Des livreurs à vélo, place de la Comédie, à Montpellier, en mars 2020.  SYLVAIN THOMAS / AFP

Quels leviers environnementaux les collectivités ont-elles à leur disposition pour agir activement sur la santé de leurs habitants ? Santé publique France (SPF) publie, jeudi 5 décembre, les résultats d’une étude menée pendant trois ans dans trois métropoles françaises pour évaluer les impacts concrets de cinq déterminants : les espaces verts, les mobilités actives, la pollution de l’air, le bruit et la chaleur. Autant de variables qui peuvent être intégrées dans les politiques d’aménagement du territoire au niveau local.

https://www.santepubliquefrance.fr/presse/2024/espaces-verts-urbains-mobilite-active-reduction-de-la-pollution-de-l-air-sante-publique-france-evalue-leurs-benefices-pour-la-sante

Ce travail a été mené en lien avec les métropoles de Lille, Rouen et Montpellier selon la méthode d’évaluation quantitative des impacts (EQIS), une méthodologie qui a fait ses preuves, notamment utilisée pour déterminer le nombre de personnes mourant de la pollution de l’air – soit 40 000 personnes par an, en France.

Les trois métropoles choisies sont de tailles différentes (1,18 million d’habitants à Lille, 490 000 habitants à Rouen, 465 000 habitants à Montpellier) mais « les ordres de grandeur sont très similaires, car il s’agit dans les trois cas de centres urbains très denses avec des zones périurbaines », souligne Mathilde Pascal, chargée de projet scientifique à la direction santé environnement travail de SPF.

Concernant les facteurs ayant un impact positif sur la santé, l’étude conclut qu’atteindre dans tous les quartiers le niveau de végétation observé dans les plus verts de chaque métropole – en prenant en compte la densité de population –, permet de réduire de 3 % à 7 %, suivant la métropole étudiée, la mortalité annuelle de la population, soit 358 morts à Lille (4,2 %), 300 à Rouen (6,8 %) et 114 à Montpellier (3,7 %).

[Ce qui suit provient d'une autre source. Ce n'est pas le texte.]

(* ===== verification/SenderProofs.v ===== *)
(** * The sender is honest

    A run of [sendPathItemsWeighted] over files that are as they were announced
    ends, and what it hands to the connections is [honest]: the streams open
    and end where they must, the chunks of a file follow each other without gap
    or overlap from the resumed offset to the end of the file, and carry its
    bytes. *)
From Stdlib Require Import ZArith Lia Ascii String.
From stdpp Require Import base tactics numbers list gmap strings.
From S2P Require Import Prelude GoStrings Json Base64 GoPath Transport Secure Protocol Ranges Mux ManifestCheck FileSystem Hashing.
From S2P Require Import Compression TransferHello TransferSession SessionProofs Scheduler Progress Sender Honest.

Implicit Types l : list (Z * action).

(** ** Runs *)

Definition hand (s : sender) (ms : list sent_message) : sender :=
  MkSender (disk s) (prepared s) (session s) (file_states s) (progress s) (incoming s) (output s ++ ms).

Lemma hand_nil s : hand s [] = s.
Proof. unfold hand. rewrite app_nil_r. by destruct s. Qed.
Lemma hand_hand s ms ms' : hand (hand s ms) ms' = hand s (ms ++ ms').
Proof. unfold hand. cbn. by rewrite <- (assoc_L (++)). Qed.

Lemma sm_bind_Ok {A B} (m : sm A) (k : A → sm B) s a s' : m s = (Ok a, s') → (m ≫= k) s = k a s'.
Proof. intros Hm. unfold mbind, sm_bind. by rewrite Hm. Qed.

Lemma list_insert_middle {A} (l1 l2 : list A) x y : <[length l1 := y]> (l1 ++ x :: l2) = l1 ++ y :: l2.
Proof. by rewrite insert_app_r_alt, Nat.sub_diag by lia. Qed.

Section run.
Context `{CaseTables} `{Crypto} `{Gzip} `{Environment}.
Context (conns : Z) (stripe : bool) (zip : string) (man : Manifest) (plan : Plan).

Definition hands (x : sent_message) (y : Z * action) : Prop := fst x = fst y ∧ renders zip plan (snd y) (snd x).

(** A session that sent the manifest. *)
Record sending_for (t : TransferSession) : Prop := {
  sd_for : session_for conns stripe zip t;
  sd_man : sendManifest (tx t) = Some man;
  sd_plan : sendPlan (tx t) = Some plan;
  sd_ok : plan_ok (length (Items man)) plan;
  sd_stripe : stripe = true → 1 < conns;
}.

Lemma hands_1 m x : hands m x → Forall2 hands [m] [x].
Proof. intros Hm. by constructor. Qed.
Lemma hands_2 m x m' x' : hands m x → hands m' x' → Forall2 hands [m; m'] [x; x'].
Proof. intros Hm Hm'. constructor; [done|by apply hands_1]. Qed.

Lemma sendStreamForItem_ok t i :
  sending_for t → 0 ≤ i < zlen (Items man) → ∃ stream, sendStreamForItem t i = Ok stream ∧ byItem plan !! i = Some stream.
Proof.
  intros Ht Hi. unfold sendStreamForItem. rewrite (sd_man _ Ht), (sd_plan _ Ht).
  replace (i <? 0) with false by (symmetry; apply Z.ltb_ge; lia).
  replace (i >=? zlen (Items man)) with false by (symmetry; rewrite Z.geb_leb; apply Z.leb_gt; lia). cbn.
  destruct (proj2 (plan_ok_items _ _ (sd_ok _ Ht) i)) as [stream Hs]; [by unfold zlen in Hi|]. exists stream. by rewrite Hs.
Qed.

Lemma emit_open i s :
  sending_for (session s) → 0 ≤ i < zlen (Items man) →
  ∃ m, emit (fun t now => OpenStream t i now) s = (Ok tt, hand s [m]) ∧ hands m (item_conn conns i, AOpen i).
Proof.
  intros Ht Hi. unfold emit, OpenStream. destruct (sendStreamForItem_ok _ i Ht Hi) as (stream & -> & Hs). cbn [mbind result_bind].
  destruct (pipeForItem_conn conns stripe zip _ i (sd_for _ Ht) ltac:(lia)) as (p & -> & Hp). cbn [mbind result_bind].
  eexists. split; [reflexivity|]. unfold hands. cbn. by rewrite Hs.
Qed.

Ce résultat prend en compte « tout terrain urbain sur lequel se trouve toute sorte de végétation, qu’elle soit sur des terrains privés ou publics, quelles que soient sa taille ou ses fonctions, et peut inclure des zones bleues (comme des étangs, des lacs ou des ruisseaux) et des rues longées d’arbres », selon la définition de l’Organisation mondiale de la santé (OMS).

Le bruit du trafic, facteur de stress

Un autre levier important, les mobilités dites « actives », comme la marche ou le vélo, permettent d’augmenter le temps consacré par chacun à l’activité physique, et donc améliorer globalement la santé physique et mentale.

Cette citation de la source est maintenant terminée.